(* ===== verification/Cdt.v ===== *)
(** * The contract development toolkit, as an interface

    The contracts are compiled against flon.cdt ([eosio/asset.hpp], [eosio/name.hpp],
    [eosio/time.hpp], ...), which is not part of the repository, and run on a host that
    answers questions ([has_auth], [is_account], [current_time_point], ...).  The toolkit
    is the class [Cdt]: an argument of every definition that uses it.  Its documented
    behaviour, as far as the theorems rely on it, is the class [CdtLaws].  What the host
    answers during one action is the record [ctx].  [CdtRef.v] has one instance, which
    shows the laws can hold and on which examples evaluate. *)
From S2P Require Import Prelude.
From Stdlib Require Import ZArith Lia String.
From stdpp Require Import base tactics numbers list gmap strings.
Open Scope Z_scope.

(** ** Data the source reads field by field *)

(** [eosio::name]: its [value], a [uint64_t]; [<] and [==] compare values *)
Abbreviation name := Z (only parsing).
(** [eosio::symbol]: its [raw()] *)
Abbreviation symbol := Z (only parsing).
(** [eosio::symbol_code]: its [raw()] *)
Abbreviation sym_code := Z (only parsing).
(** [eosio::time_point]: microseconds since the epoch *)
Abbreviation time_point := Z (only parsing).
(** [eosio::time_point_sec]: seconds since the epoch *)
Abbreviation time_point_sec := Z (only parsing).
(** [eosio::block_timestamp]: its [slot] *)
Abbreviation block_timestamp := Z (only parsing).
(** A byte string ([std::vector<char>], [checksum256], [bls_g1], ...): bytes as integers *)
Abbreviation bytes := (list Z) (only parsing).

Record asset : Type := Asset { amount : Z; asset_symbol : symbol }.
#[export] Instance asset_eq_dec : EqDecision asset.
Proof. solve_decision. Defined.

(** The default-constructed [asset]: amount 0 and the invalid symbol with raw value 0. *)
Definition asset_default : asset := Asset 0 0.

Record permission_level : Type := PermissionLevel { actor : name; permission : name }.
#[export] Instance permission_level_eq_dec : EqDecision permission_level.
Proof. solve_decision. Defined.

(** [asset::max_amount] *)
Definition max_amount : Z := 2 ^ 62 - 1.
Definition in_range (n : Z) : Prop := - max_amount <= n <= max_amount.

(** [eosio::block_signing_authority] (the variant has one alternative), and
    [eosio::producer_authority] *)
Record block_signing_authority : Type := BlockSigningAuthority {
  auth_threshold : Z;
  auth_keys : list (bytes * Z);          (* key and weight *)
}.
Definition block_signing_authority_default : block_signing_authority :=
  BlockSigningAuthority 0 [].
Record producer_authority : Type := ProducerAuthority {
  producer_name : name;
  pa_authority : block_signing_authority;
}.

(** [eosio::finalizer_authority] *)
Record finalizer_authority : Type := FinalizerAuthority {
  description : string;
  fa_weight : Z;
  fa_public_key : bytes;
}.

(** ** What the host tells an action *)

Record ctx : Type := Ctx {
  get_self : name;                       (* the account the contract runs on *)
  get_first_receiver : name;             (* the account the action was sent to *)
  has_auth : name -> bool;               (* some permission of the account authorised it *)
  has_permission : permission_level -> bool;
  is_account : name -> bool;
  current_time_point : time_point;
  get_resource_limits : name -> Z * bool;            (* gas (uint64_t), is_unlimited *)
  (* [set_proposed_producers] returned a version: the host took the proposal *)
  accepts_producers : list producer_authority -> bool;
  (* what a member without initialiser holds in a default-constructed row *)
  indeterminate_i64 : Z;
}.

Definition require_auth (c : ctx) (n : name) : result unit :=
  check (has_auth c n) "missing authority".
(** [require_auth(permission_level)] *)
Definition require_permission (c : ctx) (pl : permission_level) : result unit :=
  check (has_permission c pl) "missing authority".

(** ** The toolkit *)

Class Cdt : Type := {
  name_lit : string -> name;                       (* the literal ["..."_n] *)
  name_to_string : name -> string;                 (* [name::to_string] *)
  name_suffix : name -> name;                      (* [name::suffix] *)
  symbol_valid : symbol -> bool;                   (* [symbol::is_valid] *)
  symbol_code : symbol -> sym_code;             (* [symbol::code().raw()] *)
  asset_valid : asset -> bool;                     (* [asset::is_valid] *)
  asset_ctor : Z -> symbol -> result asset;        (* [asset(amount, symbol)] *)
  asset_add : asset -> asset -> result asset;      (* [operator+], [operator+=] *)
  asset_sub : asset -> asset -> result asset;      (* [operator-], [operator-=] *)
  asset_compare : asset -> asset -> result comparison;  (* [==], [<], [<=], [>], [>=] *)
  sec_of_time_point : time_point -> time_point_sec;
  time_point_of_sec : time_point_sec -> time_point;
  slot_of_time_point : time_point -> block_timestamp;
  time_point_of_slot : block_timestamp -> time_point;
  seconds : Z -> Z;                                (* [eosio::seconds], in microseconds *)
  to_seconds : Z -> Z;                             (* [microseconds::to_seconds] *)
  sha256 : bytes -> bytes;
  (* [block_signing_authority_v0::is_valid] *)
  authority_valid : block_signing_authority -> bool;
}.

Section operators.
Context {cdt : Cdt}.

(** The comparison operators of [asset] abort on different symbols. *)
Definition asset_ge (a b : asset) : result bool :=
  c ← asset_compare a b; mret (bool_decide (c ≠ Lt)).
Definition asset_gt (a b : asset) : result bool :=
  c ← asset_compare a b; mret (bool_decide (c = Gt)).
Definition asset_eq (a b : asset) : result bool :=
  c ← asset_compare a b; mret (bool_decide (c = Eq)).
End operators.

(** The literals the contracts use *)
Definition source_names : list string :=
  ["flon"; "flon.token"; "flon.gas"; "flon.stake"; "flon.vote"; "flon.reward";
   "flon.names"; "flon.fees"; "flon.null"; "flonian"; "flon.admin"; "active"; "owner";
   "default"; "low"; "high"; "voterefund"; "newaccount"]%string.

(** ** Its documented behaviour *)

Class CdtLaws `{Cdt} : Prop := {
  (** literals denote pairwise different, non-empty names *)
  law_names : NoDup (0 :: (name_lit <$> source_names));
  (** the default-constructed symbol is not valid *)
  law_symbol_default : symbol_valid 0 = false;
  (** [is_valid] is the amount range and the symbol's validity *)
  law_asset_valid a :
    asset_valid a = true <-> in_range (amount a) /\ symbol_valid (asset_symbol a) = true;
  (** the constructor aborts unless the result is valid *)
  law_asset_ctor n s a :
    asset_ctor n s = Ok a <-> in_range n /\ symbol_valid s = true /\ a = Asset n s;
  (** addition and subtraction abort on different symbols and outside the range *)
  law_asset_add a b c :
    in_range (amount a) -> is_i64 (amount b) ->
    asset_add a b = Ok c <->
      asset_symbol a = asset_symbol b /\ in_range (amount a + amount b) /\
      c = Asset (amount a + amount b) (asset_symbol a);
  law_asset_sub a b c :
    in_range (amount a) -> is_i64 (amount b) ->
    asset_sub a b = Ok c <->
      asset_symbol a = asset_symbol b /\ in_range (amount a - amount b) /\
      c = Asset (amount a - amount b) (asset_symbol a);
  law_asset_compare a b c :
    asset_compare a b = Ok c <-> asset_symbol a = asset_symbol b /\ c = (amount a ?= amount b);
  (** times: a second is a million microseconds, a slot half a second; conversions to a
      coarser unit round down *)
  law_seconds n : seconds n = n * 1000000;
  law_to_seconds t : 0 <= t -> to_seconds t = t / 1000000;
  law_time_point_of_sec s : time_point_of_sec s = s * 1000000;
  law_sec_of_time_point t :
    0 <= t < 2 ^ 32 * 1000000 -> sec_of_time_point t = t / 1000000;
  law_time_point_of_slot s : time_point_of_slot s = 946684800000000 + s * 500000;
}.

(** ** Effects

    What an action asks of the host besides table writes, in order: inline actions
    (executed after the action), notifications, a deferred transaction, and the
    privileged calls.  The typed constructors of [call] are the actions the contracts
    send to one another; [raw_call] is an action whose data the sender forwards as
    bytes. *)

Inductive call : Type :=
| token_transfer (from to : name) (quantity : asset) (memo : string)
| token_open (owner : name) (s : symbol) (ram_payer : name)
| reward_init (core : symbol)
| reward_regproducer (producer : name)
| reward_addvote (voter : name) (votes : Z)
| reward_subvote (voter : name) (votes : Z)
| reward_voteproducer (voter : name) (producers : list name)
| system_logsystemfee (protocol : name) (fee : asset) (memo : string)
| system_voterefund (owner : name)
| system_newaccount (creator new_account : name) (owner_key active_key : bytes)
| raw_call (action_name : name) (data : bytes).

Record action : Type := Action {
  act_account : name;
  act_authorization : list permission_level;
  act_call : call;
}.

Inductive effect : Type :=
| Send (a : action)
| RequireRecipient (n : name)
| SendDeferred (sender_id : Z) (payer : name) (delay_sec : Z) (a : action)
| SetResourceLimits (account : name) (gas : Z) (is_unlimited : bool)
| SetPrivileged (account : name) (is_priv : Z)
| PreactivateFeature (digest : bytes)
| SetParametersPacked (data : bytes)
| SetWasmParametersPacked (data : bytes)
| SetBlockchainParameters (data : list Z)
| SetProposedProducers (producers : list producer_authority)
| SetFinalizers (threshold : Z) (finalizers : list finalizer_authority).

(** [action_wrapper{ code, auth }.send(...)] *)
Definition send (code : name) (auth : list permission_level) (cl : call) : effect :=
  Send (Action code auth cl).

(** The transfers among the effects of an action *)
Definition transfers_of (es : list effect) : list (name * name * asset) :=
  omap (fun e => match e with
                 | Send (Action _ _ (token_transfer from to q _)) => Some (from, to, q)
                 | _ => None end) es.

(** ** Consequences of the laws *)

Section laws.
Context {cdt : Cdt} {laws : CdtLaws}.

Lemma asset_ctor_Ok n s :
  in_range n -> symbol_valid s = true -> asset_ctor n s = Ok (Asset n s).
Proof. intros. by apply law_asset_ctor. Qed.

Lemma asset_add_Ok a b :
  in_range (amount a) -> is_i64 (amount b) -> asset_symbol a = asset_symbol b ->
  in_range (amount a + amount b) ->
  asset_add a b = Ok (Asset (amount a + amount b) (asset_symbol a)).
Proof. intros. by apply law_asset_add. Qed.

Lemma asset_sub_Ok a b :
  in_range (amount a) -> is_i64 (amount b) -> asset_symbol a = asset_symbol b ->
  in_range (amount a - amount b) ->
  asset_sub a b = Ok (Asset (amount a - amount b) (asset_symbol a)).
Proof. intros. by apply law_asset_sub. Qed.

Lemma asset_ge_Ok a b r :
  asset_ge a b = Ok r <->
  asset_symbol a = asset_symbol b /\ r = bool_decide (amount b <= amount a).
Proof.
  unfold asset_ge. rewrite bind_Ok. unfold mret, result_ret. split.
  - intros (c & [E ->]%law_asset_compare & [= <-]). split; [done|].
    apply bool_decide_ext. unfold Z.le. rewrite (Z.compare_antisym (amount b)).
    destruct (amount b ?= amount a); simpl; naive_solver.
  - intros [E ->]. exists (amount a ?= amount b).
    split; [by apply law_asset_compare|]. f_equal. apply bool_decide_ext.
    unfold Z.le. rewrite (Z.compare_antisym (amount b)).
    destruct (amount b ?= amount a); simpl; naive_solver.
Qed.

Lemma asset_gt_Ok a b r :
  asset_gt a b = Ok r <->
  asset_symbol a = asset_symbol b /\ r = bool_decide (amount b < amount a).
Proof.
  unfold asset_gt. rewrite bind_Ok. unfold mret, result_ret. split.
  - intros (c & [E ->]%law_asset_compare & [= <-]). split; [done|].
    apply bool_decide_ext. rewrite Z.compare_gt_iff. lia.
  - intros [E ->]. exists (amount a ?= amount b).
    split; [by apply law_asset_compare|]. f_equal. apply bool_decide_ext.
    rewrite Z.compare_gt_iff. lia.
Qed.

Lemma asset_eq_Ok a b r :
  asset_eq a b = Ok r <->
  asset_symbol a = asset_symbol b /\ r = bool_decide (amount a = amount b).
Proof.
  unfold asset_eq. rewrite bind_Ok. unfold mret, result_ret. split.
  - intros (c & [E ->]%law_asset_compare & [= <-]). split; [done|].
    apply bool_decide_ext. rewrite Z.compare_eq_iff. lia.
  - intros [E ->]. exists (amount a ?= amount b).
    split; [by apply law_asset_compare|]. f_equal. apply bool_decide_ext.
    rewrite Z.compare_eq_iff. lia.
Qed.

Lemma in_range_i64 n : in_range n -> is_i64 n.
Proof. unfold in_range, max_amount. unfold_ints. lia. Qed.
End laws.

Ltac unfold_range := unfold in_range, max_amount in *; unfold_ints.

#[export] Hint Resolve in_range_i64 : flon.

- - - - - - -

• **What this task involves**
Given the records above, reproduce precisely and only the lines between the line holding "get_resource_limits : name" and the line holding "time_point_of_sec : time_point_sec", inclusive.

• **Worked solution**
  get_resource_limits : name -> Z * bool;            (* gas (uint64_t), is_unlimited *)
  (* [set_proposed_producers] returned a version: the host took the proposal *)
  accepts_producers : list producer_authority -> bool;
  (* what a member without initialiser holds in a default-constructed row *)
  indeterminate_i64 : Z;
}.

Definition require_auth (c : ctx) (n : name) : result unit :=
  check (has_auth c n) "missing authority".
(** [require_auth(permission_level)] *)
Definition require_permission (c : ctx) (pl : permission_level) : result unit :=
  check (has_permission c pl) "missing authority".

(** ** The toolkit *)

Class Cdt : Type := {
  name_lit : string -> name;                       (* the literal ["..."_n] *)
  name_to_string : name -> string;                 (* [name::to_string] *)
  name_suffix : name -> name;                      (* [name::suffix] *)
  symbol_valid : symbol -> bool;                   (* [symbol::is_valid] *)
  symbol_code : symbol -> sym_code;             (* [symbol::code().raw()] *)
  asset_valid : asset -> bool;                     (* [asset::is_valid] *)
  asset_ctor : Z -> symbol -> result asset;        (* [asset(amount, symbol)] *)
  asset_add : asset -> asset -> result asset;      (* [operator+], [operator+=] *)
  asset_sub : asset -> asset -> result asset;      (* [operator-], [operator-=] *)
  asset_compare : asset -> asset -> result comparison;  (* [==], [<], [<=], [>], [>=] *)
  sec_of_time_point : time_point -> time_point_sec;
  time_point_of_sec : time_point_sec -> time_point;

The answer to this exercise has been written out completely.